== ASSIGNED TASK ==
List all the lines in these records that hold "bool".

== DATA SHOWN ==
(** ** Overrides on the command line *)

(** The key and the value that an argument of the form [--key=value]
    stands for. *)
Definition override_of (arg : string) : option (string * string) :=
  match dashed arg with
  | Some kv => split_eq kv
  | None => None
  end.

(** The argument that stands for a key and a value. *)
Definition render_override (kv : string * string) : string :=
  "--" +:+ kv.1 +:+ "=" +:+ kv.2.

(** [overrides[k] = v] for each pair in turn. *)
Definition assign_overrides (d : list (string * string))
    (kvs : list (string * string)) : list (string * string) :=
  foldl (λ d kv, dict_set kv.1 kv.2 d) d kvs.

(** ** The predictions of the folds of the standard evaluator *)

Section Pooled.
Context {feature V gpstate rng pdist_t splitter : Type}.
Context `{!Externals feature V gpstate rng pdist_t splitter}.

Implicit Types (ds : dataset feature) (relevance : option (list Z)).


End Pooled.

(** ** A concrete set of collaborators

    Small executable stand-ins, used to run the embedding on examples: an
    unshuffled k-fold splitter, and a predictor whose predictions are all
    equal to a number [quality cv_params], so that an evaluator scores a
    configuration with exactly that number. *)

Module Toy.

(** Test block number [i] of [k] contiguous blocks over [0 .. n-1],
    starting at [start]; the first [n mod k] blocks have one more
    element, as in scikit-learn. *)
Fixpoint blocks (n k : nat) (start i : nat) (todo : nat) : list (list nat) :=
  match todo with
  | 0 => []
  | S todo' =>
      let size := n / k + (if decide (i < n mod k) then 1 else 0) in
      seq start size :: blocks n k (start + size) (S i) todo'
  end.
(** * ChatRoom server: frame codec, room and session, as a shallow embedding

    The development follows [src/ChatRoom/server.cpp]: the class
    [chat_message] (the length-prefixed frame), the class [chat_room]
    (membership, bounded history, broadcast) and the class [chat_session]
    (the callback-driven read and write loops over one socket).

    Conventions of the embedding.
    - A [char] object is one 8-bit byte, an [ascii]; a [std::string] is a
      [string], the sequence of its bytes.  Whether plain [char] is a
      signed type is implementation-defined in C++ (signed on x86 and
      x86-64 with GCC, Clang and MSVC, unsigned on the ARM and PowerPC
      ABIs of Linux); it is the parameter [char_sign] of the one place
      where the code promotes a [char] to [int] ([decode_header]).
    - [std::size_t] is an unsigned 64-bit integer and [int] a 32-bit
      two's complement integer, both carried as [Z] with the wrap-around
      written out.
    - A [std::shared_ptr<chat_participant>] is a [nat], the identity of the
      session object; the objects live in a finite map from identities.
    - [std::set] is a [gset], [std::deque] a [list] (front at the head). *)

From Stdlib Require Import ZArith NArith Ascii String List Lia Zbitwise.
From stdpp Require Import base numbers list strings gmap fin_maps relations.

#[local] Set Warnings "-clear-no-such-hyp".

Local Open Scope Z_scope.

(** ** Integer types *)

Inductive char_sign := SignedChar | UnsignedChar.

(** Integral promotion of a plain [char] to [int]. *)
Definition char_to_int (cs : char_sign) (c : ascii) : Z :=
  let u := Z.of_N (N_of_ascii c) in
  match cs with
  | SignedChar => if 128 <=? u then u - 256 else u
  | UnsignedChar => u
  end.

(** Conversion of an integer to [char]: the low eight bits are kept. *)
Definition int_to_char (z : Z) : ascii := ascii_of_N (Z.to_N (z mod 256)).

(** Wrap-around of [int] (32 bits, two's complement). *)
Definition wrap_int (z : Z) : Z := (z + 2 ^ 31) mod 2 ^ 32 - 2 ^ 31.

(** Conversion to [std::size_t] (64 bits, unsigned). *)
Definition to_size_t (z : Z) : Z := z mod 2 ^ 64.

(** [c << k] on a promoted [char]. *)
Definition shl_int (c : Z) (k : Z) : Z := wrap_int (Z.shiftl c k).

(** [a | b] on two [int]s. *)
Definition or_int (a b : Z) : Z := wrap_int (Z.lor a b).

(** ** chat_message *)

Module chat_message.

Definition header_length : nat := 4.
Definition max_body_length : Z := 512.

(** [data_] is the array [char data_[header_length + max_body_length]],
    [body_length_] the [std::size_t] field. *)
Record t := mk { data_ : list ascii; body_length_ : Z }.

Definition data_size : nat := header_length + Z.to_nat max_body_length.

(** Element read [a[i]]. *)
Definition at_ (a : list ascii) (i : nat) : ascii := nth i a Ascii.zero.

(** Writing [src] into the array from offset [off] on ([std::memcpy] into
    [data_ + off], or the bytes an [async_read] stores). *)
Definition store (off : nat) (src : list ascii) (a : list ascii) : list ascii :=
  take off a ++ src ++ drop (off + length src) a.

(** The bytes of an array that nothing has written yet are indeterminate
    in C++; no function below reads such a byte, and the embedding takes
    them as zero. *)
Definition fresh_data : list ascii := replicate data_size Ascii.zero.

(** [chat_message()] *)
Definition default : t := mk fresh_data 0.

(** [length()] *)
Definition length (m : t) : Z := Z.of_nat header_length + body_length_ m.

(** [body_length()] *)
Definition body_length (m : t) : Z := body_length_ m.

(** [body_length(new_length)] *)
Definition set_body_length (new_length : Z) (m : t) : t :=
  let n := to_size_t new_length in
  mk (data_ m) (if n >? max_body_length then max_body_length else n).

(** [encode_header()] *)
Definition encode_header (m : t) : t :=
  let n := body_length_ m in
  let d0 := int_to_char (Z.land (Z.shiftr n 24) 255) in
  let d1 := int_to_char (Z.land (Z.shiftr n 16) 255) in
  let d2 := int_to_char (Z.land (Z.shiftr n 8) 255) in
  let d3 := int_to_char (Z.land n 255) in
  mk (store 0 [d0; d1; d2; d3] (data_ m)) n.

(** The value [decode_header] assigns to [body_length_] before its test:
    the four [char]s are promoted to [int], shifted and or-ed as [int]s,
    and the [int] result is converted to [std::size_t]. *)
Definition header_value (cs : char_sign) (a : list ascii) : Z :=
  let c i := char_to_int cs (at_ a i) in
  to_size_t
    (or_int (or_int (or_int (shl_int (c 0%nat) 24) (shl_int (c 1%nat) 16))
                    (shl_int (c 2%nat) 8))
            (c 3%nat)).

(** [decode_header()]: the message after the call and the returned [bool]. *)
Definition decode_header (cs : char_sign) (m : t) : t * bool :=
  let n := header_value cs (data_ m) in
  if n >? max_body_length then (mk (data_ m) 0, false)
  else (mk (data_ m) n, true).

(** [chat_message(std::string const& msg)] *)
Definition of_string (msg : string) : t :=
  let n0 := Z.of_nat (String.length msg) in
  let n := if n0 >? max_body_length then max_body_length else n0 in
  let d := store header_length (take (Z.to_nat n) (list_ascii_of_string msg))
                 fresh_data in
  encode_header (mk d n).

(** [body()] restricted to [body_length()] bytes. *)
Definition body (m : t) : list ascii :=
  take (Z.to_nat (body_length_ m)) (drop header_length (data_ m)).

(** The bytes [data() .. data() + length()] handed to [async_write]. *)
Definition frame (m : t) : list ascii := take (Z.to_nat (length m)) (data_ m).

(** The header of a message: its first four bytes. *)
Definition header (m : t) : list ascii := take header_length (data_ m).

End chat_message.

(** The big-endian value of four bytes, as the wire format defines it. *)
Definition be32 (b0 b1 b2 b3 : ascii) : Z :=
  let u c := Z.of_N (N_of_ascii c) in
  u b0 * 2 ^ 24 + u b1 * 2 ^ 16 + u b2 * 2 ^ 8 + u b3.

(** ** Sessions and the room

    A [std::shared_ptr<chat_participant>] is the identity of a session
    object.  [chat_session] is the only implementation of
    [chat_participant]. *)

Inductive error_code := success | failure.

(** [tcp::socket], as far as the session uses it: the asynchronous
    operations started on it that have not completed yet, oldest first,
    and the buffers whose [async_write] has completed without error. *)
Inductive read_op := ReadHeader | ReadBody.

Record socket := mk_socket {
  reads : list read_op;
  writes : list (list ascii);
  written : list (list ascii)
}.

Module chat_session.

Inductive auth_state := NOT_AUTHED | AUTHED | FAILED.

Record t := mk {
  socket_ : socket;
  state_ : auth_state;
  nickname_ : string;
  read_msg_ : chat_message.t;
  write_msgs_ : list chat_message.t
}.

(** [chat_session(socket, room)] *)
Definition new : t :=
  mk (mk_socket [] [] []) NOT_AUTHED "" chat_message.default [].

Definition set_socket (f : socket -> socket) (s : t) : t :=
  mk (f (socket_ s)) (state_ s) (nickname_ s) (read_msg_ s) (write_msgs_ s).

(** [do_write()]: starts an [async_write] of [write_msgs_.front()].  On an
    empty queue [front()] has no defined behaviour; the code never calls
    [do_write] there and the embedding starts nothing. *)
Definition do_write (s : t) : t :=
  match write_msgs_ s with
  | [] => s
  | m :: _ =>
      set_socket (fun k => mk_socket (reads k) (writes k ++ [chat_message.frame m])
                                     (written k)) s
  end.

== RESPONSE AREA ==
(** [decode_header()]: the message after the call and the returned [bool]. *)
Definition decode_header (cs : char_sign) (m : t) : t * bool :=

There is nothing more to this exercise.